Amsterdam Neuroscience, Experimental Vascular Medicine, General Internal Medicine, Amsterdam Cardiovascular Sciences, Amsterdam institute for Infection and Immunity, Pathology, Vascular Medicine
المصدر:
Journal of thrombosis and haemostasis, 12(6), 943-947. Wiley-Blackwell
Summary Background A common complication after aneurysmal subarachnoid hemorrhage (SAH) is delayed cerebral ischemia (DCI), which is associated with vasospasm and other mechanisms such as microthrombosis.

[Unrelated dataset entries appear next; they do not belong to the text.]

(* ===== verification/Buffers.v ===== *)
(** * fff-core/src/util/buffer_to_array.rs: Arrow arrays from raw buffers

    A decoder hands over the buffers of an Arrow array: validity bits, then values,
    offsets or string views.  The definitions follow the functions over Arrow
    [Buffer]s that the decoders call; Arrow's constructors come with the checks
    they make, except that the address of a buffer is not part of the model, so that
    [ScalarBuffer::new] does not refuse a misaligned one. *)

From S2P Require Import Prelude Arrow.

(** ** Arrow's checked constructors *)

(** Which rows are valid. *)
Definition arr_validity (a : Array) : list bool :=
  match a with
  | PrimArray _ vals => map (λ v, bool_decide (is_Some v)) vals
  | ListArray _ _ _ _ nulls | StructArray _ _ nulls _ =>
      default (replicate (Z.to_nat (arr_len a)) true) nulls
  end.

(** [Array::is_nullable]: some row is null. *)
Definition arr_is_nullable (a : Array) : bool := negb (forallb (λ b, b) (arr_validity a)).

(** [OffsetBuffer::new]: not empty, not negative, never decreasing. *)
Fixpoint nondecreasing (l : list Z) : bool :=
  match l with
  | a :: ((b :: _) as l') => (a <=? b) && nondecreasing l'
  | _ => true
  end.

Definition offset_buffer (offsets : list Z) : outcome (list Z) :=
  let! _ := assert (match offsets with [] => false | o :: _ => 0 <=? o end) in
  let! _ := assert (nondecreasing offsets) in
  Ok offsets.

Definition nulls_fit (nulls : option (list bool)) (n : Z) : bool :=
  match nulls with Some b => len b =? n | None => true end.

(** [GenericListArray::new] *)
Definition list_array_new (large : bool) (child : Field) (offsets : list Z) (values : Array)
    (nulls : option (list bool)) : outcome Array :=
  let! _ := assert (default 0 (last offsets) <=? arr_len values) in
  let! _ := assert (nulls_fit nulls (len offsets - 1)) in
  let! _ := assert (nullable child || negb (arr_is_nullable values)) in
  let! _ := assert (bool_decide (data_type child = arr_data_type values)) in
  Ok (ListArray large child offsets values nulls).

(** A null of a field that has none must be hidden by a null of the struct. *)
Definition field_masked (nulls : option (list bool)) (f : Field) (column : Array) : bool :=
  nullable f ||
  forallb (λ '(outer, inner), negb outer || inner)
    (zip (default (arr_validity column) nulls) (arr_validity column)) &&
  (bool_decide (is_Some nulls) || negb (arr_is_nullable column)).

(** [StructArray::new] *)
Definition struct_array_new (fields : list Field) (columns : list Array)
    (nulls : option (list bool)) : outcome Array :=
  let rows := match columns with c :: _ => arr_len c | [] => 0 end in
  let! _ := assert (len fields =? len columns) in
  let! _ := assert (nulls_fit nulls rows) in
  let! _ := assert (forallb (λ '(f, c), bool_decide (data_type f = arr_data_type c)
                                        && (arr_len c =? rows) && field_masked nulls f c)
                      (zip fields columns)) in
  Ok (StructArray fields columns nulls rows).

(** ** Buffers *)

(** Bit [i] of a buffer, the least significant bit of a byte first. *)
Definition buffer_bit (buf : list Z) (i : Z) : bool :=
  Z.testbit (nth (Z.to_nat (i / 8)) buf 0) (i mod 8).

(** [BooleanBuffer::new(buffer, 0, n)] *)
Definition boolean_buffer (buf : list Z) (n : Z) : outcome (list bool) :=
  let! _ := assert (n <=? 8 * len buf) in
  Ok (map (buffer_bit buf) (range n)).

(** Elements of [w] bytes. *)
Fixpoint scalar_elements (w : nat) (count : nat) (buf : list Z) : list (list Z) :=
  match count with
  | O => []
  | S count => take w buf :: scalar_elements w count (drop w buf)
  end.

(** [ScalarBuffer::new(buffer, 0, n)] for elements of [w] bytes, for an aligned buffer. *)
Definition scalar_buffer (w : nat) (buf : list Z) (n : Z) : outcome (list (list Z)) :=
  let! size := umul 64 n (Z.of_nat w) in
  let! _ := assert (size <=? len buf) in
  Ok (scalar_elements w (Z.to_nat n) buf).

(** [buffer_iter.next().unwrap()] *)
Definition next_buffer (bufs : list (list Z)) : outcome (list Z * list (list Z)) :=
  match bufs with b :: bufs => Ok (b, bufs) | [] => Panic PUnwrap end.

Definition arrow_buffer_to_validity (buf : list Z) (num_rows : Z) : outcome (option (list bool)) :=
  match buf with
  | [] => Ok None
  | _ => let! bits := boolean_buffer buf num_rows in Ok (Some bits)
  end.

(** The values with the nulls taken out. *)
Definition with_validity (nulls : option (list bool)) (vals : list value) : list (option value) :=
  match nulls with
  | None => map Some vals
  | Some bits => zip_with (λ (b : bool) v, if b then Some v else None) bits vals
  end.

(** ** Primitive types *)

Definition signed_value (w : nat) (b : list Z) : value :=
  VInt (as_signed (8 * Z.of_nat w) (le_val b)).
Definition unsigned_value (b : list Z) : value := VInt (le_val b).
Definition float_value (b : list Z) : value := VFloat (le_val b).

Definition time_unit_name (u : TimeUnit) : string :=
  match u with
  | Second => "Second" | Millisecond => "Millisecond"
  | Microsecond => "Microsecond" | Nanosecond => "Nanosecond"
  end.

(** The width in bytes of the native type of a primitive array, and how its
    elements are read.  An interval of two or three parts is kept as its bits. *)
Definition native_type (dt : DataType) : option (nat * (list Z → value)) :=
  match dt with
  | Int8 => Some (1%nat, signed_value 1)
  | Int16 => Some (2%nat, signed_value 2)
  | Int32 | Date32 | Time32 Second | Time32 Millisecond | Interval YearMonth =>
      Some (4%nat, signed_value 4)
  | Int64 | Date64 | Time64 Microsecond | Time64 Nanosecond | Timestamp _ _ | Duration _ =>
      Some (8%nat, signed_value 8)
  | Decimal128 _ _ => Some (16%nat, signed_value 16)
  | Decimal256 _ _ => Some (32%nat, signed_value 32)
  | Interval DayTime => Some (8%nat, unsigned_value)
  | Interval MonthDayNano => Some (16%nat, unsigned_value)
  | UInt8 => Some (1%nat, unsigned_value)
  | UInt16 => Some (2%nat, unsigned_value)
  | UInt32 => Some (4%nat, unsigned_value)
  | UInt64 => Some (8%nat, unsigned_value)
  | Float16 => Some (2%nat, float_value)
  | Float32 => Some (4%nat, float_value)
  | Float64 => Some (8%nat, float_value)
  | _ => None
  end.

Definition new_primitive_array_from_arrow_buffer_iter (w : nat) (read : list Z → value)
    (bufs : list (list Z)) (num_rows : Z) (dt : DataType) : outcome Array :=
  let! '(null_buffer, bufs) := next_buffer bufs in
  let! nulls := arrow_buffer_to_validity null_buffer num_rows in
  let! '(data_buffer, _) := next_buffer bufs in
  let! data := scalar_buffer w data_buffer num_rows in
  Ok (PrimArray dt (with_validity nulls (map read data))).

Definition boolean_array_from_buffers (bufs : list (list Z)) (num_rows : Z) : outcome Array :=
  let! '(null_buffer, bufs) := next_buffer bufs in
  let! nulls := arrow_buffer_to_validity null_buffer num_rows in
  let! '(data_buffer, _) := next_buffer bufs in
  let! data := boolean_buffer data_buffer num_rows in
  Ok (PrimArray Boolean (with_validity nulls (map VBool data))).

(** ** Strings *)

Fixpoint string_of_bytes (l : list Z) : string :=
  match l with
  | [] => String.EmptyString
  | b :: l => String.String (Ascii.ascii_of_N (Z.to_N b)) (string_of_bytes l)
  end.

(** A view is 16 bytes: the length, and the bytes themselves when there are at most
    12 of them, else a prefix, the index of a buffer and an offset in it.  The
    array is built unchecked; a view out of range is undefined behaviour, and a
    panic here. *)
Definition view_bytes (bufs : list (list Z)) (view : list Z) : outcome (list Z) :=
  let n := le_val (take 4 view) in
  if n <=? 12 then Ok (take (Z.to_nat n) (drop 4 view))
  else
    let! buf := index bufs (le_val (take 4 (drop 8 view))) in
    let off := le_val (take 4 (drop 12 view)) in
    slice buf off (off + n).

(** A null view is not looked at. *)
Definition view_value (bufs : list (list Z)) (vb : bool * list Z) : outcome (option value) :=
  let '(valid, view) := vb in
  if valid : bool then let! b := view_bytes bufs view in Ok (Some (VStr (string_of_bytes b)))
  else Ok None.

Definition new_generic_byte_view_array_from_arrow_buffer_iter (dt : DataType)
    (bufs : list (list Z)) (num_rows : Z) : outcome Array :=
  let! '(null_buffer, bufs) := next_buffer bufs in
  let! nulls := arrow_buffer_to_validity null_buffer num_rows in
  let! '(views_buffer, bufs) := next_buffer bufs in
  let! views := scalar_buffer 16 views_buffer num_rows in
  let! vals := traverse (view_value bufs)
                 (zip (default (replicate (length views) true) nulls) views) in
  Ok (PrimArray dt vals).

(** ** Offsets and validity of lists *)

Definition DUMMY_NULL_FIELD : Field := mkField "dummy" Null true.

(** An array of nulls. *)
Definition null_array (n : Z) : Array := PrimArray Null (replicate (Z.to_nat n) None).

Definition offset_width (large : bool) : nat := if large then 8%nat else 4%nat.

(** Without [child] the values are dummy nulls. *)
Definition new_list_offsets_validity_from_buffer_iter (large : bool) (bufs : list (list Z))
    (num_rows : Z) (child : option Array) : outcome Array :=
  let w := offset_width large in
  let! '(null_buffer, bufs) := next_buffer bufs in
  let! nulls := arrow_buffer_to_validity null_buffer num_rows in
  let! '(data_buffer, _) := next_buffer bufs in
  let! n := uadd 64 num_rows 1 in
  let! data := scalar_buffer w data_buffer n in
  let offsets := map (λ b, as_signed (8 * Z.of_nat w) (le_val b)) data in
  let! max_offset := index offsets num_rows in
  let! _ := if max_offset <? 0 then Panic PTodo else Ok tt in
  let! offsets := offset_buffer offsets in
  match child with
  | Some c =>
      list_array_new large (mkField "dummy" (arr_data_type c) (arr_is_nullable c)) offsets c nulls
  | None => list_array_new large DUMMY_NULL_FIELD offsets (null_array max_offset) nulls
  end.

Definition new_list_offsets_validity_from_buffers := new_list_offsets_validity_from_buffer_iter.

(** ** The dispatch on the type *)

Definition primitive_array_from_arrow_buffers_iter (dt : DataType) (bufs : list (list Z))
    (num_rows : Z) : outcome Array :=
  match dt with
  | Boolean => boolean_array_from_buffers bufs num_rows
  | Null => Ok (null_array num_rows)
  | Time32 ((Microsecond | Nanosecond) as u) =>
      Err (IO ("invalid time unit " ++ time_unit_name u ++ " for 32-bit time type"))
  | Time64 ((Second | Millisecond) as u) =>
      Err (IO ("invalid time unit " ++ time_unit_name u ++ " for 64-bit time type"))
  | Utf8 | LargeUtf8 => new_generic_byte_view_array_from_arrow_buffer_iter Utf8View bufs num_rows
  | Binary | LargeBinary =>
      new_generic_byte_view_array_from_arrow_buffer_iter BinaryView bufs num_rows
  | List _ => new_list_offsets_validity_from_buffer_iter false bufs num_rows None
  | LargeList _ => new_list_offsets_validity_from_buffer_iter true bufs num_rows None
  | dt =>
      match native_type dt with
      | Some (w, read) => new_primitive_array_from_arrow_buffer_iter w read bufs num_rows dt
      | None => Err (IO "The data type cannot be decoded from a primitive encoding")
      end
  end.

Definition primitive_array_from_arrow_buffers := primitive_array_from_arrow_buffers_iter.
(* ===== verification/PhysEncFacts.v ===== *)
(** * How the physical column encoders fill chunks

    The encoders of PhysEnc.v all accumulate units in a chunk and cut it at a size.
    [holds] says which arrays a chunk holds, [filling] is the invariant of a chunk
    that is being filled, and the theorems say that an encoder writes every array
    exactly once, in order, in chunks that are cut as soon as they pass the limit. *)

From S2P Require Import Prelude Arrow EncUnit Dict Float64 Sketch Common Footer Options Chunks.
From S2P Require Import Encoders Writer SharedDict PhysEnc.

(** ** Filling a chunk *)

Section Filling.
(** What is encoded: an array, or a list with a field; its units and its rows. *)
Context {A : Type} (enc : A → outcome (list SerializedEncUnit)) (rows : A → Z).

(** The units of the arrays [g], and nothing else, are in the chunk. *)
Definition holds (de : DictionaryEncoding) (g : list A) (c : EncodedColumnChunk) : Prop :=
  ∃ uss, Forall2 (λ a us, enc a = Ok us) g uss ∧
    c = mkChunkData (concat uss) (zsum (map rows g)) de 0.

(** The chunk is being filled: it has not passed the limit.  [stale] is what the
    size counts too much. *)
Record filling (stale limit : Z) (de : DictionaryEncoding) (g : list A) (c : EncodedColumnChunk)
    (size : Z) : Prop := {
  fi_holds : holds de g c;
  fi_stale : 0 ≤ stale;
  fi_size : size = stale + len (chunk_bytes c);
  fi_limit : 0 < len g → size ≤ limit;
}.

(** The chunk was full: it passed the limit with its last array. *)
Record full (stale limit : Z) (de : DictionaryEncoding) (g : list A) (c : EncodedColumnChunk)
    : Prop := {
  fu_holds : holds de g c;
  fu_past : limit < stale + len (chunk_bytes c);
  fu_last : ∃ g0 a c0 us, g = g0 ++ [a] ∧ holds de g0 c0 ∧ enc a = Ok us ∧
    chunk_bytes c = chunk_bytes c0 ++ concat (map bytes us) ∧
    (0 < len g0 → stale + len (chunk_bytes c0) ≤ limit);
}.

Lemma holds_nil de : holds de [] (fresh_chunk de).
Proof. by exists []. Qed.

ADAMTS-13 activity plays a role in the prevention of thrombus formation in the cerebral microvasculature. Previously, we observed that patients with DCI have lower levels of ADAMTS-13. Objectives To examine whether recombinant human ADAMTS-13 (rADAMTS-13) reduces cerebral microthrombus formation and brain injury in an experimental mouse model of SAH including wild-type and ADAMTS-13−/− mice. Methods Experimental SAH was induced with the prechiasmatic blood injection model. The following experimental groups were investigated: (i) C57BL/6J mice (n = 10); (ii) C57BL/6J mice (n = 10) treated with rADAMTS-13 20 min after SAH; (iii) ADAMTS-13−/− mice (n = 10); and (iv) ADAMTS-13−/− mice (n = 10) treated with rADAMTS-13 20 min after SAH. Mice were killed at 48 h. Results are presented as means with standard errors of the mean. Results Infusion with rADAMTS-13 reduced the extent of microthrombosis by ~ 50% in both wild-type mice (mean fibrinogen area: 0.28% ± 0.09% vs. 0.15% ± 0.04%; P = 0.20) and ADAMTS-13−/− mice (mean fibrinogen area: 0.32% ± 0.05% vs. 0.16% ± 0.03%; P = 0.016). In addition, rADAMTS-13 reduced brain injury by > 60% in both wild-type mice (mean microglia area: 0.65% ± 0.18% vs. 0.18% ± 0.04%; P = 0.013) and ADAMTS-13−/− mice (mean microglia area: 1.24% ± 0.36% vs. 0.42% ± 0.13%; P = 0.077). Conclusions Our results support the further study of rADAMTS-13 as a treatment option for the prevention of microthrombosis and brain injury after SAH.